** PROBLEM REQUIREMENTS **
Hand back the entries below exactly.

** MATERIAL FOR THIS TASK **
(** * Book library: session lifecycle, date handling and store integrity

    A shallow embedding of the core of the book-tracking application:
    - [utils/date_utils.py]    (module [DateUtils]),
    - [models/*.py]            (modules [Book], [ReadingSession], [Note]),
    - [database/manager.py]    (module [Manager]),
    - the add-book form of [ui/screens/add_book.py] and its caller in
      [ui/app.py]              (module [AddBookScreen]),
    - the session dialog of [ui/screens/reading_session.py] and the
      callbacks of [ui/screens/book_detail.py]
                               (modules [ReadingSessionScreen],
                                [BookDetailScreen]).

    The SQLite tables are lists of rows in rowid order.  Values that the
    program receives from its environment are explicit arguments: the
    external date parser ([dateutil.parser.parse]), the clock
    ([date.today()], SQL [now()]). *)

From Stdlib Require Import ZArith List String Ascii Bool Lia.
From Stdlib Require Import Sorted Permutation.
Import ListNotations.

Local Open Scope string_scope.
Local Open Scope list_scope.
Local Open Scope Z_scope.

(* ===================================================================== *)
(** * Python values: exceptions, truthiness, [str.strip] *)
(* ===================================================================== *)

Module Py.

(** The exception classes that occur in the modelled code. *)
Inductive exn : Type :=
| ParserError                      (* dateutil.parser.ParserError *)
| ValueError (msg : string)
| TypeError
| OverflowError
| IntegrityError (msg : string).   (* sqlalchemy.exc.IntegrityError *)

(** A call either returns a value or raises. *)
Inductive result (A : Type) : Type :=
| Ok (a : A)
| Raise (e : exn).
Arguments Ok {A} a.
Arguments Raise {A} e.

Definition bind {A B} (r : result A) (k : A -> result B) : result B :=
  match r with
  | Ok a => k a
  | Raise e => Raise e
  end.

(** Truth value of a [str]: the empty string is false. *)
Definition truthy (s : string) : bool :=
  match s with
  | EmptyString => false
  | String _ _ => true
  end.

(** Truth value of an optional [str] argument ([None] is false). *)
Definition truthy_opt (s : option string) : bool :=
  match s with
  | Some x => truthy x
  | None => false
  end.

(** [str.isspace] on one character.  Strings are sequences of code
    points below 256; the white-space ones are TAB..CR, FS..US, SPACE,
    NEL and NBSP. *)
Definition isspace (c : ascii) : bool :=
  let n := Z.of_nat (nat_of_ascii c) in
  ((9 <=? n) && (n <=? 13)) || ((28 <=? n) && (n <=? 32))
  || (n =? 133) || (n =? 160).

Fixpoint lstrip (s : string) : string :=
  match s with
  | EmptyString => EmptyString
  | String c s' => if isspace c then lstrip s' else s
  end.

Fixpoint rstrip (s : string) : string :=
  match s with
  | EmptyString => EmptyString
  | String c s' =>
      match rstrip s' with
      | EmptyString => if isspace c then EmptyString else String c EmptyString
      | r => String c r
      end
  end.

(** [s.strip()] *)
Definition strip (s : string) : string := rstrip (lstrip s).

(** Every character of [s] is white space (true for the empty string). *)
Fixpoint all_space (s : string) : bool :=
  match s with
  | EmptyString => true
  | String c s' => isspace c && all_space s'
  end.

(** [x or None] on a string: the empty string becomes [None]. *)
Definition or_None (s : string) : option string :=
  if truthy s then Some s else None.

End Py.

Import Py.

(* ===================================================================== *)
(** * [datetime.date]: proleptic Gregorian calendar and [strftime] *)
(* ===================================================================== *)

Module Datetime.

Record date : Type := Date { year : Z; month : Z; day : Z }.

(** What the external parser returns: a date and a time of day. *)
Record datetime : Type := DateTime {
  dt_date : date;
  hour : Z; minute : Z; second : Z; microsecond : Z
}.

Definition is_leap (y : Z) : bool :=
  (y mod 4 =? 0) && (negb (y mod 100 =? 0) || (y mod 400 =? 0)).

Definition days_in_month (y m : Z) : Z :=
  if m =? 2 then (if is_leap y then 29 else 28)
  else if (m =? 4) || (m =? 6) || (m =? 9) || (m =? 11) then 30
  else 31.

(** The values a [date] object can hold. *)
Definition valid_date (d : date) : Prop :=
  1 <= year d <= 9999 /\ 1 <= month d <= 12 /\
  1 <= day d <= days_in_month (year d) (month d).

Definition valid_dateb (d : date) : bool :=
  (1 <=? year d) && (year d <=? 9999) && (1 <=? month d) && (month d <=? 12)
  && (1 <=? day d) && (day d <=? days_in_month (year d) (month d)).

Definition date_eqb (a b : date) : bool :=
  (year a =? year b) && (month a =? month b) && (day a =? day b).

(** [a <= b] on dates (chronological order). *)
Definition date_leb (a b : date) : bool :=
  (year a <? year b)
  || ((year a =? year b)
      && ((month a <? month b)
          || ((month a =? month b) && (day a <=? day b)))).

(** ** Ordinals and weekdays, as [datetime] computes them *)

(** Number of days before January 1st of [y]. *)
Definition days_before_year (y : Z) : Z :=
  let y1 := y - 1 in
  y1 * 365 + y1 / 4 - y1 / 100 + y1 / 400.

Definition _DAYS_BEFORE_MONTH : list Z :=
  [0; 0; 31; 59; 90; 120; 151; 181; 212; 243; 273; 304; 334].

(** Number of days in year [y] before the first day of month [m]. *)
Definition days_before_month (y m : Z) : Z :=
  nth (Z.to_nat m) _DAYS_BEFORE_MONTH 0
  + (if (2 <? m) && is_leap y then 1 else 0).

(** [date.toordinal()]: 0001-01-01 is day 1. *)
Definition toordinal (d : date) : Z :=
  days_before_year (year d) + days_before_month (year d) (month d) + day d.

(** [date.weekday()]: Monday is 0, Sunday is 6. *)
Definition weekday (d : date) : Z := (toordinal d + 6) mod 7.

(** ** [date.strftime] in the C locale *)

Definition digit (n : Z) : ascii :=
  ascii_of_nat (48 + Z.to_nat (n mod 10)).

(** Decimal rendering of [n], zero-filled to [width] digits. *)
Fixpoint zero_padded (width : nat) (n : Z) : string :=
  match width with
  | O => EmptyString
  | S w => (zero_padded w (n / 10) ++ String (digit n) EmptyString)%string
  end.

(** The year of a date as [%Y] prints it: in decimal, without leading
    zeros (the C library does not pad it), so four digits from the year
    1000 on and fewer before. *)
Definition unpadded_year (y : Z) : string :=
  if y <? 10 then zero_padded 1 y
  else if y <? 100 then zero_padded 2 y
  else if y <? 1000 then zero_padded 3 y
  else zero_padded 4 y.

(** Abbreviated day names of the C locale, indexed by [tm_wday]
    (Sunday is 0). *)
Definition abday : list string :=
  ["Sun"; "Mon"; "Tue"; "Wed"; "Thu"; "Fri"; "Sat"].

Definition directive (c : ascii) (d : date) : string :=
  match c with
  | "Y"%char => unpadded_year (year d)
  | "m"%char => zero_padded 2 (month d)
  | "d"%char => zero_padded 2 (day d)
  | "a"%char => nth (Z.to_nat ((weekday d + 1) mod 7)) abday ""
  | "%"%char => "%"
  | _ => String "%"%char (String c EmptyString)
  end.

(** [d.strftime(fmt)] for the directives [%Y %m %d %a %%]; every other
    character is copied. *)
Fixpoint strftime (fmt : string) (d : date) : string :=
  match fmt with
  | EmptyString => EmptyString
  | String c rest =>
      match c, rest with
      | "%"%char, String c' rest' =>
          (directive c' d ++ strftime rest' d)%string
      | _, _ => String c (strftime rest d)
      end
  end.

End Datetime.

Import Datetime.

(* ===================================================================== *)
(** * The calendar as the specification describes it *)
(* ===================================================================== *)

(** The weekday of a date is found by counting days: each day is the
    weekday after the one of the day before, and 25 December 2023 is a
    Monday. *)
Module CalendarSpec.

** SOLUTION FOR THIS PROBLEM **
(** * Book library: session lifecycle, date handling and store integrity

    A shallow embedding of the core of the book-tracking application:
    - [utils/date_utils.py]    (module [DateUtils]),
    - [models/*.py]            (modules [Book], [ReadingSession], [Note]),
    - [database/manager.py]    (module [Manager]),
    - the add-book form of [ui/screens/add_book.py] and its caller in
      [ui/app.py]              (module [AddBookScreen]),
    - the session dialog of [ui/screens/reading_session.py] and the
      callbacks of [ui/screens/book_detail.py]
                               (modules [ReadingSessionScreen],
                                [BookDetailScreen]).

    The SQLite tables are lists of rows in rowid order.  Values that the
    program receives from its environment are explicit arguments: the
    external date parser ([dateutil.parser.parse]), the clock
    ([date.today()], SQL [now()]). *)

From Stdlib Require Import ZArith List String Ascii Bool Lia.
From Stdlib Require Import Sorted Permutation.
Import ListNotations.

Local Open Scope string_scope.
Local Open Scope list_scope.
Local Open Scope Z_scope.

(* ===================================================================== *)
(** * Python values: exceptions, truthiness, [str.strip] *)
(* ===================================================================== *)

Module Py.

(** The exception classes that occur in the modelled code. *)
Inductive exn : Type :=
| ParserError                      (* dateutil.parser.ParserError *)
| ValueError (msg : string)
| TypeError
| OverflowError
| IntegrityError (msg : string).   (* sqlalchemy.exc.IntegrityError *)

(** A call either returns a value or raises. *)
Inductive result (A : Type) : Type :=
| Ok (a : A)
| Raise (e : exn).
Arguments Ok {A} a.
Arguments Raise {A} e.

Definition bind {A B} (r : result A) (k : A -> result B) : result B :=
  match r with
  | Ok a => k a
  | Raise e => Raise e
  end.

(** Truth value of a [str]: the empty string is false. *)
Definition truthy (s : string) : bool :=
  match s with
  | EmptyString => false
  | String _ _ => true
  end.

(** Truth value of an optional [str] argument ([None] is false). *)
Definition truthy_opt (s : option string) : bool :=
  match s with
  | Some x => truthy x
  | None => false
  end.

(** [str.isspace] on one character.  Strings are sequences of code
    points below 256; the white-space ones are TAB..CR, FS..US, SPACE,
    NEL and NBSP. *)
Definition isspace (c : ascii) : bool :=
  let n := Z.of_nat (nat_of_ascii c) in
  ((9 <=? n) && (n <=? 13)) || ((28 <=? n) && (n <=? 32))
  || (n =? 133) || (n =? 160).

Fixpoint lstrip (s : string) : string :=
  match s with
  | EmptyString => EmptyString
  | String c s' => if isspace c then lstrip s' else s
  end.

Fixpoint rstrip (s : string) : string :=
  match s with
  | EmptyString => EmptyString
  | String c s' =>
      match rstrip s' with
      | EmptyString => if isspace c then EmptyString else String c EmptyString
      | r => String c r
      end
  end.

(** [s.strip()] *)
Definition strip (s : string) : string := rstrip (lstrip s).

(** Every character of [s] is white space (true for the empty string). *)
Fixpoint all_space (s : string) : bool :=
  match s with
  | EmptyString => true
  | String c s' => isspace c && all_space s'
  end.

(** [x or None] on a string: the empty string becomes [None]. *)
Definition or_None (s : string) : option string :=
  if truthy s then Some s else None.

End Py.

Import Py.

(* ===================================================================== *)
(** * [datetime.date]: proleptic Gregorian calendar and [strftime] *)
(* ===================================================================== *)

Module Datetime.

Record date : Type := Date { year : Z; month : Z; day : Z }.

(** What the external parser returns: a date and a time of day. *)
Record datetime : Type := DateTime {
  dt_date : date;
  hour : Z; minute : Z; second : Z; microsecond : Z
}.

Definition is_leap (y : Z) : bool :=
  (y mod 4 =? 0) && (negb (y mod 100 =? 0) || (y mod 400 =? 0)).

Definition days_in_month (y m : Z) : Z :=
  if m =? 2 then (if is_leap y then 29 else 28)
  else if (m =? 4) || (m =? 6) || (m =? 9) || (m =? 11) then 30
  else 31.

(** The values a [date] object can hold. *)
Definition valid_date (d : date) : Prop :=
  1 <= year d <= 9999 /\ 1 <= month d <= 12 /\
  1 <= day d <= days_in_month (year d) (month d).

Definition valid_dateb (d : date) : bool :=
  (1 <=? year d) && (year d <=? 9999) && (1 <=? month d) && (month d <=? 12)
  && (1 <=? day d) && (day d <=? days_in_month (year d) (month d)).

Definition date_eqb (a b : date) : bool :=
  (year a =? year b) && (month a =? month b) && (day a =? day b).

(** [a <= b] on dates (chronological order). *)
Definition date_leb (a b : date) : bool :=
  (year a <? year b)
  || ((year a =? year b)
      && ((month a <? month b)
          || ((month a =? month b) && (day a <=? day b)))).

(** ** Ordinals and weekdays, as [datetime] computes them *)

(** Number of days before January 1st of [y]. *)
Definition days_before_year (y : Z) : Z :=
  let y1 := y - 1 in
  y1 * 365 + y1 / 4 - y1 / 100 + y1 / 400.

Definition _DAYS_BEFORE_MONTH : list Z :=
  [0; 0; 31; 59; 90; 120; 151; 181; 212; 243; 273; 304; 334].

(** Number of days in year [y] before the first day of month [m]. *)
Definition days_before_month (y m : Z) : Z :=
  nth (Z.to_nat m) _DAYS_BEFORE_MONTH 0
  + (if (2 <? m) && is_leap y then 1 else 0).

(** [date.toordinal()]: 0001-01-01 is day 1. *)
Definition toordinal (d : date) : Z :=
  days_before_year (year d) + days_before_month (year d) (month d) + day d.

(** [date.weekday()]: Monday is 0, Sunday is 6. *)
Definition weekday (d : date) : Z := (toordinal d + 6) mod 7.

(** ** [date.strftime] in the C locale *)

Definition digit (n : Z) : ascii :=
  ascii_of_nat (48 + Z.to_nat (n mod 10)).

(** Decimal rendering of [n], zero-filled to [width] digits. *)
Fixpoint zero_padded (width : nat) (n : Z) : string :=
  match width with
  | O => EmptyString
  | S w => (zero_padded w (n / 10) ++ String (digit n) EmptyString)%string
  end.

(** The year of a date as [%Y] prints it: in decimal, without leading
    zeros (the C library does not pad it), so four digits from the year
    1000 on and fewer before. *)
Definition unpadded_year (y : Z) : string :=
  if y <? 10 then zero_padded 1 y
  else if y <? 100 then zero_padded 2 y
  else if y <? 1000 then zero_padded 3 y
  else zero_padded 4 y.

(** Abbreviated day names of the C locale, indexed by [tm_wday]
    (Sunday is 0). *)
Definition abday : list string :=
  ["Sun"; "Mon"; "Tue"; "Wed"; "Thu"; "Fri"; "Sat"].

Definition directive (c : ascii) (d : date) : string :=
  match c with
  | "Y"%char => unpadded_year (year d)
  | "m"%char => zero_padded 2 (month d)
  | "d"%char => zero_padded 2 (day d)
  | "a"%char => nth (Z.to_nat ((weekday d + 1) mod 7)) abday ""
  | "%"%char => "%"
  | _ => String "%"%char (String c EmptyString)
  end.

(** [d.strftime(fmt)] for the directives [%Y %m %d %a %%]; every other
    character is copied. *)
Fixpoint strftime (fmt : string) (d : date) : string :=
  match fmt with
  | EmptyString => EmptyString
  | String c rest =>
      match c, rest with
      | "%"%char, String c' rest' =>
          (directive c' d ++ strftime rest' d)%string
      | _, _ => String c (strftime rest d)
      end
  end.

End Datetime.

Import Datetime.

(* ===================================================================== *)
(** * The calendar as the specification describes it *)
(* ===================================================================== *)

(** The weekday of a date is found by counting days: each day is the
    weekday after the one of the day before, and 25 December 2023 is a
    Monday. *)
Module CalendarSpec.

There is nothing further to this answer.